Three weeks later, when I come home from a day out with the kids, R meets me at the door: Ommie has passed away, peacefully. It is July 17, 2002, only ten weeks after Granddaddy’s death. Later Lois tells me that she thinks Ommie feels able to go after seeing me, that only then is she really ready.
Ommie’s funeral takes place a few days later, and, like last time, I can’t go. But I am more at peace with it now, and on the day itself I am alone in the house.
As the time for the funeral approaches, I am restless. I imagine everyone in the church, I imagine the gathering. I both want and don’t want to be there.
The hour arrives. I walk out to our back garden, through the gate, and into the wild part of our land, with the stream along the end, a log cabin studio, and a patio situated underneath old trees. For some reason I want to sit down, so I perch on the edge of the studio decking, as if I’m waiting for something. The air is very still. It is overcast, but not dark. It is summer.
Some birds fly overhead, and I notice one bird left behind, taking its time. I think maybe that bird is sending me a message, a goodbye or farewell. Eventually it catches up with the others, and they move out of sight. And then, as I’m sitting there, there is a sudden, brief rain shower, which lands almost exclusively on me. I can see that the decking is not wet. I can see that the grass is still dry. But I am covered in little raindrops, tiny damp circles spreading on my top.
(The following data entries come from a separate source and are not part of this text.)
(* ===== verification/SimCpuFrame.v ===== *)
(** * ChampSim: what the stages of the core leave alone

    The [frame] of a core is what its order and its register dependencies depend
    on: the buffers with their instructions as the scheduler sees them, and the
    counters.  Translation, fetching, the load and store queues and the answers of
    the memory do not change it, whatever the memory does. *)

From stdpp Require Import base list.
From S2P Require Import Prelude SimUtil SimQueue SimBranch SimBtb SimCpu SimRob SimSched.
Import Util Circ Rob Cpu Sched.
Import (notations) Mem.
Local Open Scope Z_scope.
Local Open Scope c_scope.

Module CpuFrame.

(** [m] ends with a result that satisfies [P]; with [total] it does end. *)
Definition holds {A} (total : bool) (m : cres A) (P : A -> Prop) : Prop :=
  match m with Ret a => P a | Abort _ => total = false end.

Lemma holds_bind {A B} t (m : cres A) (k : A -> cres B) P :
  holds t m (fun a => holds t (k a) P) -> holds t (let* a := m in k a) P.
Proof. by destruct m. Qed.
Lemma holds_mono {A} t (m : cres A) (P R : A -> Prop) : holds t m P -> (forall a, P a -> R a) -> holds t m R.
Proof. destruct m; simpl; auto. Qed.
Lemma holds_then {A B} t (m : cres A) (k : A -> cres B) P R :
  holds t m P -> (forall a, P a -> holds t (k a) R) -> holds t (let* a := m in k a) R.
Proof. intros Hm Hk. apply holds_bind. by eapply holds_mono. Qed.
(** Nothing is known of the result of [m]. *)
Lemma holds_any {A B} (m : cres A) (k : A -> cres B) P : (forall a, m = Ret a -> holds false (k a) P) -> holds false (let* a := m in k a) P.
Proof. destruct m; simpl; auto. Qed.

Record frame := mkFrame {
  f_rob : circular_buffer view;
  f_dispatch : Delay.delay_queue ooo_model_instr;
  f_decode : Delay.delay_queue ooo_model_instr;
  f_ifetch : circular_buffer view;
  f_ready : list Z;
  f_retired : Z;
  f_next : Z;
  f_kernel : Z;
  f_user : Z;
  f_to_read : Z;
  f_types : nat * nat;
}.

Section Frame.
Context `{Config} {S B M : Type} `{Memory M}.
Context (k : cpu_params) (warmup_complete : Z -> bool) (uninit : Z).
Local Abbreviation core := (O3_CPU S B M).
Implicit Types c : core.

Definition frame_of c : frame :=
  mkFrame (map_cb view_of (ROB c)) (DISPATCH_BUFFER c) (DECODE_BUFFER c) (map_cb view_of (IFETCH_BUFFER c)) (ready_to_execute c)
    (num_retired c) (instr_unique_id c) (kernel_insn c) (user_insn c) (instrs_to_read_this_cycle c)
    (length (total_branch_types c), length (branch_type_misses c)).

Definition keeps c (m : cres core) : Prop := holds false m (fun c' => frame_of c' = frame_of c).

Lemma frame_rob f pos c : (forall i, view_of (f i) = view_of i) -> frame_of (modify_rob f pos c) = frame_of c.
Proof. intros Hf. unfold frame_of. simpl. by rewrite map_modify_same. Qed.
Lemma frame_ifetch f pos c : (forall i, view_of (f i) = view_of i) -> frame_of (c <| IFETCH_BUFFER ::= modify_at f pos |>) = frame_of c.
Proof. intros Hf. unfold frame_of. simpl. by rewrite map_modify_same. Qed.

Lemma keeps_trans c c' m : frame_of c' = frame_of c -> keeps c' m -> keeps c m.
Proof. intros E Hm. eapply holds_mono; [exact Hm|]. simpl. congruence. Qed.
Lemma keeps_then c m (f : core -> cres core) : keeps c m -> (forall c', frame_of c' = frame_of c -> keeps c' (f c')) -> keeps c (let* c := m in f c).
Proof. intros Hm Hf. eapply holds_then; [exact Hm|]. intros c' E. eapply keeps_trans; [exact E|]. by apply Hf. Qed.

Ltac by_frame :=
  repeat match goal with E : frame_of _ = _ |- _ => rewrite <- E; clear E end;
  (reflexivity || (by apply frame_rob) || (by apply frame_ifetch) ||
   (etransitivity; [|by apply frame_rob]; reflexivity)).

(** ** Buses *)

Lemma bus_returns_keeps l c : keeps c (bus_returns l c).
Proof.
  revert c. induction l as [|[b p] l IH]; intros c; [done|]. simpl. apply keeps_then; [|by intros].
  unfold bus_return_data. destruct (_ =? _); [done|]. apply holds_any. by intros q _.
Qed.

Lemma send_rq_keeps b packet c : holds false (send_rq b packet c) (fun r => frame_of r.2 = frame_of c).
Proof.
  unfold send_rq. apply holds_any. intros [[[? ?] l] m] _.
  eapply holds_then; [apply (bus_returns_keeps l (c <| memory := m |>))|]. by intros c' E.
Qed.
Lemma send_wq_keeps b packet c : holds false (send_wq b packet c) (fun r => frame_of r.2 = frame_of c).
Proof.
  unfold send_wq. apply holds_any. intros [[[? ?] l] m] _.
  eapply holds_then; [apply (bus_returns_keeps l (c <| memory := m |>))|]. by intros c' E.
Qed.

(** ** Fetching *)

Lemma for_ifetch_keeps turns step pos last c :
  (forall pos c, keeps c (step pos c)) -> keeps c (for_ifetch turns step pos last c).
Proof.
  intros Hs. revert pos c. induction turns as [|turns IH]; intros pos c; [done|]. simpl.
  destruct (it_eq _ _ _); [done|]. apply keeps_then; [done|]. by intros.
Qed.

Lemma check_dib_keeps c : keeps c (check_dib k c).
Proof.
  apply for_ifetch_keeps. intros pos c'. unfold do_check_dib. apply holds_any. intros i _.
  destruct (_ <? _)%nat; [|done]. by apply (frame_ifetch _ pos c').
Qed.

Lemma mark_ifetch_frame f l c : (forall i, view_of (f i) = view_of i) -> frame_of (mark_ifetch f l c) = frame_of c.
Proof.
  intros Hf. revert c. induction l as [|pos l IH]; intros c; [done|].
  rewrite <- (frame_ifetch f (Z.of_nat pos) c Hf).
  transitivity (frame_of (mark_ifetch f l (c <| IFETCH_BUFFER ::= modify_at f (Z.of_nat pos) |>))); [by destruct c|apply IH].
Qed.

Lemma do_translate_fetch_keeps first last c : keeps c (do_translate_fetch k uninit first last c).
Proof.
  unfold do_translate_fetch. apply holds_any. intros i _. eapply holds_then; [apply send_rq_keeps|].
  intros [[r p] c'] E. simpl in E. destruct (_ =? _); [done|]. simpl. by rewrite mark_ifetch_frame.
Qed.
Lemma do_fetch_instruction_keeps first last c : keeps c (do_fetch_instruction k uninit first last c).
Proof.
  unfold do_fetch_instruction. apply holds_any. intros i _. eapply holds_then; [apply send_rq_keeps|].
  intros [[r p] c'] E. simpl in E. destruct (_ =? _); [done|]. simpl. by rewrite mark_ifetch_frame.
Qed.

Lemma translate_fetch_keeps c : keeps c (translate_fetch k uninit c).
Proof.
  unfold translate_fetch. destruct (empty _); [done|]. apply holds_any. intros i _.
  destruct (_ || _); [|done]. apply do_translate_fetch_keeps.
Qed.
Lemma fetch_instruction_keeps c : keeps c (fetch_instruction k uninit c).
Proof.
  unfold fetch_instruction.
  match goal with |- keeps _ (if empty (IFETCH_BUFFER ?x) then _ else _) => assert (frame_of x = frame_of c) as E by by destruct (_ && _) end.
  revert E. generalize (if fetch_stall c && (fetch_resume_cycle c <=? current_cycle c) && negb (fetch_resume_cycle c =? 0)
    then c <| fetch_stall := false |> <| fetch_resume_cycle := 0 |> else c). intros c' E.
  eapply keeps_trans; [exact E|]. destruct (empty _); [done|]. apply holds_any. intros i _.
  destruct (_ || _); [|done]. apply do_fetch_instruction_keeps.
Qed.

Lemma check_deadlock_keeps oldest c : keeps c (let* _ := check_deadlock oldest c in Ret c).
Proof. apply holds_any. by intros. Qed.

Lemma do_dib_update_keeps i c : keeps c (do_dib_update k i c).
Proof. unfold do_dib_update. destruct (_ <? _)%nat; [done|]. apply holds_any. by intros. Qed.

(** ** Memory operations *)

Lemma finish_mem_op_keeps checked pos c : keeps c (finish_mem_op checked pos c).
Proof.
  unfold finish_mem_op. apply holds_any. intros i _. apply holds_any. intros _ _.
  destruct (_ =? _); simpl; by_frame.
Qed.

Lemma do_sq_forward_to_lq_keeps lq c : keeps c (do_sq_forward_to_lq lq c).
Proof.
  unfold do_sq_forward_to_lq. apply holds_any. intros e _. apply holds_any. intros pos _.
  apply keeps_then; [apply finish_mem_op_keeps|]. done.
Qed.

Lemma add_load_queue_keeps pos n c : keeps c (add_load_queue k pos n c).
Proof.
  unfold add_load_queue. apply holds_any. intros e _. apply holds_any. intros i _.
  set (c1 := modify_rob _ pos c). assert (frame_of c1 = frame_of c) as E1 by by apply frame_rob.
  destruct (find_prior _ _ _ _) as [prior|]; [|exact E1]. apply holds_any. intros p _.
  set (c2 := modify_rob _ prior c1). assert (frame_of c2 = frame_of c) as E2 by by (rewrite <- E1; apply frame_rob).
  cbv zeta. destruct (_ <? _)%nat; [|exact E2]. eapply keeps_trans; [|apply do_sq_forward_to_lq_keeps]. exact E2.
Qed.

Lemma add_store_queue_keeps pos n c : keeps c (add_store_queue k pos n c).
Proof.
  unfold add_store_queue. apply holds_any. intros e _. apply holds_any. intros _ _. apply holds_any. intros i _.
  simpl. by apply (frame_rob _ pos c).
Qed.

Definition keeps2 {A} c (m : cres (A * core)) : Prop := holds false m (fun r => frame_of r.2 = frame_of c).

Lemma try_load_keeps pos n ops c : keeps2 c (try_load k pos n (ops, c)).
Proof.
  unfold try_load. destruct ops as [ops added]. apply holds_any. intros x _.
  destruct (_ =? _); [done|]. destruct (nth _ _ _); [done|]. destruct (negb _); [|done].
  eapply holds_then; [apply add_load_queue_keeps|]. by intros c' E.
Qed.
Lemma try_store_keeps pos n ops c : keeps2 c (try_store k pos n (ops, c)).
Proof.
  unfold try_store. destruct ops as [ops added]. apply holds_any. intros x _.
  destruct (_ =? _); [done|]. destruct (nth _ _ _); [done|]. destruct (negb _); [|done].
  destruct (STA c); [done|]. destruct (_ =? _); [|done].
  eapply holds_then; [apply add_store_queue_keeps|]. by intros c' E.
Qed.
Lemma for_ops_keeps (step : nat -> (nat * nat) * core -> cres ((nat * nat) * core)) l ops c :
  (forall n ops c, keeps2 c (step n (ops, c))) -> keeps2 c (for_ops step l (ops, c)).
Proof.
  intros Hs. revert ops c. induction l as [|n l IH]; intros ops c; [done|]. simpl.
  eapply holds_then; [apply Hs|]. intros [ops' c'] E. eapply holds_mono; [apply IH|]. simpl in *. congruence.
Qed.

(** The two loops before the result of [do_memory_scheduling] is recorded. *)
Lemma schedule_ops_keeps pos c :
  keeps2 c (let* r := for_ops (try_load k pos) (seq 0 TraceReader.Reader.NUM_INSTR_SOURCES) ((O, O), c) in
            for_ops (try_store k pos) (seq 0 (MAX_INSTR_DESTINATIONS k)) r).
Proof.
  eapply holds_then; [apply (for_ops_keeps _ _ (O, O) c), try_load_keeps|]. intros [ops c'] E.
  eapply holds_mono; [apply for_ops_keeps, try_store_keeps|]. simpl in *. congruence.
Qed.

Lemma do_translate_store_keeps sq c : keeps2 c (do_translate_store k uninit sq c).
Proof.
  unfold do_translate_store. apply holds_any. intros e _. eapply holds_then; [apply send_rq_keeps|].
  intros [[r p] c'] E. by destruct (_ =? _).
Qed.
Lemma do_translate_load_keeps lq c : keeps2 c (do_translate_load k uninit lq c).
Proof.
  unfold do_translate_load. apply holds_any. intros e _. eapply holds_then; [apply send_rq_keeps|].
  intros [[r p] c'] E. by destruct (_ =? _).
Qed.
Lemma execute_load_keeps lq c : keeps2 c (execute_load k uninit lq c).
Proof.
  unfold execute_load. apply holds_any. intros e _. eapply holds_then; [apply send_rq_keeps|].
  intros [[r p] c'] E. by destruct (_ =? _).
Qed.

Lemma forward_sources_keeps sq d l c : keeps c (forward_sources sq d l c).
Proof.
  revert c. induction l as [|j l IH]; intros c; [done|]. simpl. apply holds_any. intros e _. apply keeps_then; [|by intros].
  destruct (_ && _); [|done]. destruct (nth _ _ _) as [lq|]; [|done].
  apply holds_any. intros f _. apply holds_any. intros _ _. apply do_sq_forward_to_lq_keeps.
Qed.
Lemma forward_dependents_keeps sq l c : keeps c (forward_dependents sq l c).
Proof.
  revert c. induction l as [|pos l IH]; intros c; [done|]. cbn [forward_dependents].
  apply holds_any. intros d _. apply keeps_then; [apply forward_sources_keeps|]. by intros.
Qed.
Lemma execute_store_keeps sq c : keeps c (execute_store sq c).
Proof.
  unfold execute_store. apply holds_any. intros e _. apply holds_any. intros pos _.
  apply (keeps_then c); [eapply keeps_trans; [|apply finish_mem_op_keeps]; done|].
  intros c' _. apply holds_any. intros i _. apply forward_dependents_keeps.
Qed.

Lemma issue_loop_keeps issues queue pop (step : nat -> core -> cres (Z * core)) c :
  (forall c, frame_of (pop c) = frame_of c) -> (forall i c, keeps2 c (step i c)) -> keeps2 c (issue_loop issues queue pop step c).
Proof.
  intros Hp Hs. revert c. induction issues as [|issues IH]; intros c; [done|]. cbn [issue_loop].
  destruct (queue c) as [|i l]; [done|]. eapply holds_then; [apply Hs|]. intros r E.
  destruct (_ =? _); [done|]. eapply holds_mono; [apply IH|]. simpl. intros r' E'. by rewrite E', Hp.
Qed.

Lemma operate_lsq_keeps c : keeps c (operate_lsq k uninit c).
Proof.
  unfold operate_lsq.
  eapply holds_then; [by apply issue_loop_keeps, do_translate_store_keeps|]. intros r1 E1.
  eapply holds_then; [apply issue_loop_keeps; [done|]|].
  { intros sq c'. eapply holds_then; [apply execute_store_keeps|]. by intros. }
  intros r2 E2. eapply holds_then; [by apply issue_loop_keeps, do_translate_load_keeps|]. intros r3 E3.
  eapply holds_then; [by apply issue_loop_keeps, execute_load_keeps|]. intros r4 E4. simpl. congruence.
Qed.

(** ** Answers *)

Lemma instr_loop_keeps test f bw l c :
  (forall i, view_of (f i) = view_of i) -> holds false (instr_loop test f bw l c) (fun r => frame_of r.2 = frame_of c).
Proof.
  intros Hf. revert bw c. induction l as [|pos l IH]; intros [|bw] c; [done..|]. cbn [instr_loop]. apply holds_any. intros i _.
  destruct (test i); [|apply IH]. eapply holds_mono; [apply IH|]. intros r E. rewrite E. by apply frame_ifetch.
Qed.

Lemma instr_returns_keeps b test f to_read bw c :
  (forall e i, view_of (f e i) = view_of i) -> keeps c (instr_returns b test f to_read bw c).
Proof.
  intros Hf. revert bw c. induction to_read as [|to_read IH]; intros [|bw] c; [done..|]. cbn [instr_returns].
  destruct (empty _); [done|]. apply holds_any. intros e _. eapply holds_then; [by apply instr_loop_keeps|].
  intros [[bw' waiting] c'] E. simpl in E. apply holds_any. intros q _. eapply keeps_trans; [|apply IH]. done.
Qed.

Lemma data_returns_keeps b step to_read c : (forall e c, keeps c (step e c)) -> keeps c (data_returns b step to_read c).
Proof.
  intros Hs. revert c. induction to_read as [|to_read IH]; intros c; [done|]. cbn [data_returns].
  destruct (empty _); [done|]. apply holds_any. intros e _. apply keeps_then; [apply Hs|]. intros c' _.
  apply holds_any. intros q _. eapply keeps_trans; [|apply IH]. done.
Qed.

Lemma l1d_loads_keeps l c : keeps c (l1d_loads l c).
Proof.
  revert c. induction l as [|lq l IH]; intros c; [done|]. simpl. apply holds_any. intros e _. apply holds_any. intros pos _.
  apply keeps_then; [apply finish_mem_op_keeps|]. intros c' _. eapply keeps_trans; [|apply IH]. done.
Qed.

Lemma handle_memory_return_keeps c : keeps c (handle_memory_return k c).
Proof.
  unfold handle_memory_return, itlb_returns, l1i_returns.
  apply keeps_then; [by apply instr_returns_keeps|]. intros c1 _.
  apply keeps_then; [by apply instr_returns_keeps|]. intros c2 _.
  apply keeps_then; [by apply data_returns_keeps|]. intros c3 _.
  apply data_returns_keeps. intros e c'. apply l1d_loads_keeps.
Qed.

(** ** The stores of a retiring instruction *)
Lemma retire_stores_keeps l c : keeps2 c (retire_stores k uninit l c).
Proof.
  revert c. induction l as [|j l IH]; intros c; [done|]. simpl. apply holds_any. intros i _.
  destruct (_ =? _); [apply IH|]. destruct (nth _ _ _) as [sq|]; [|done]. apply holds_any. intros e _.
  eapply holds_then; [apply send_wq_keeps|]. intros [r c'] E. simpl in E. destruct (_ =? _); [done|].
  eapply holds_mono; [apply IH|]. intros r' ->. rewrite <- E. by apply (frame_rob _ _ c').
Qed.

End Frame.
End CpuFrame.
It lasts for only a few seconds, and then moves off. There are no apparent rain clouds, no change in anything else. The sky is the same. But it has happened.
I look up. I feel certain that Ommie has somehow reached me today, and is letting me know that she’s okay. That they are okay. And right away, I believe her, as I always have. Right away I know that I carry in me every gift they ever gave me, and that nothing, not even their deaths, can empty the rooms where they have always and will always live.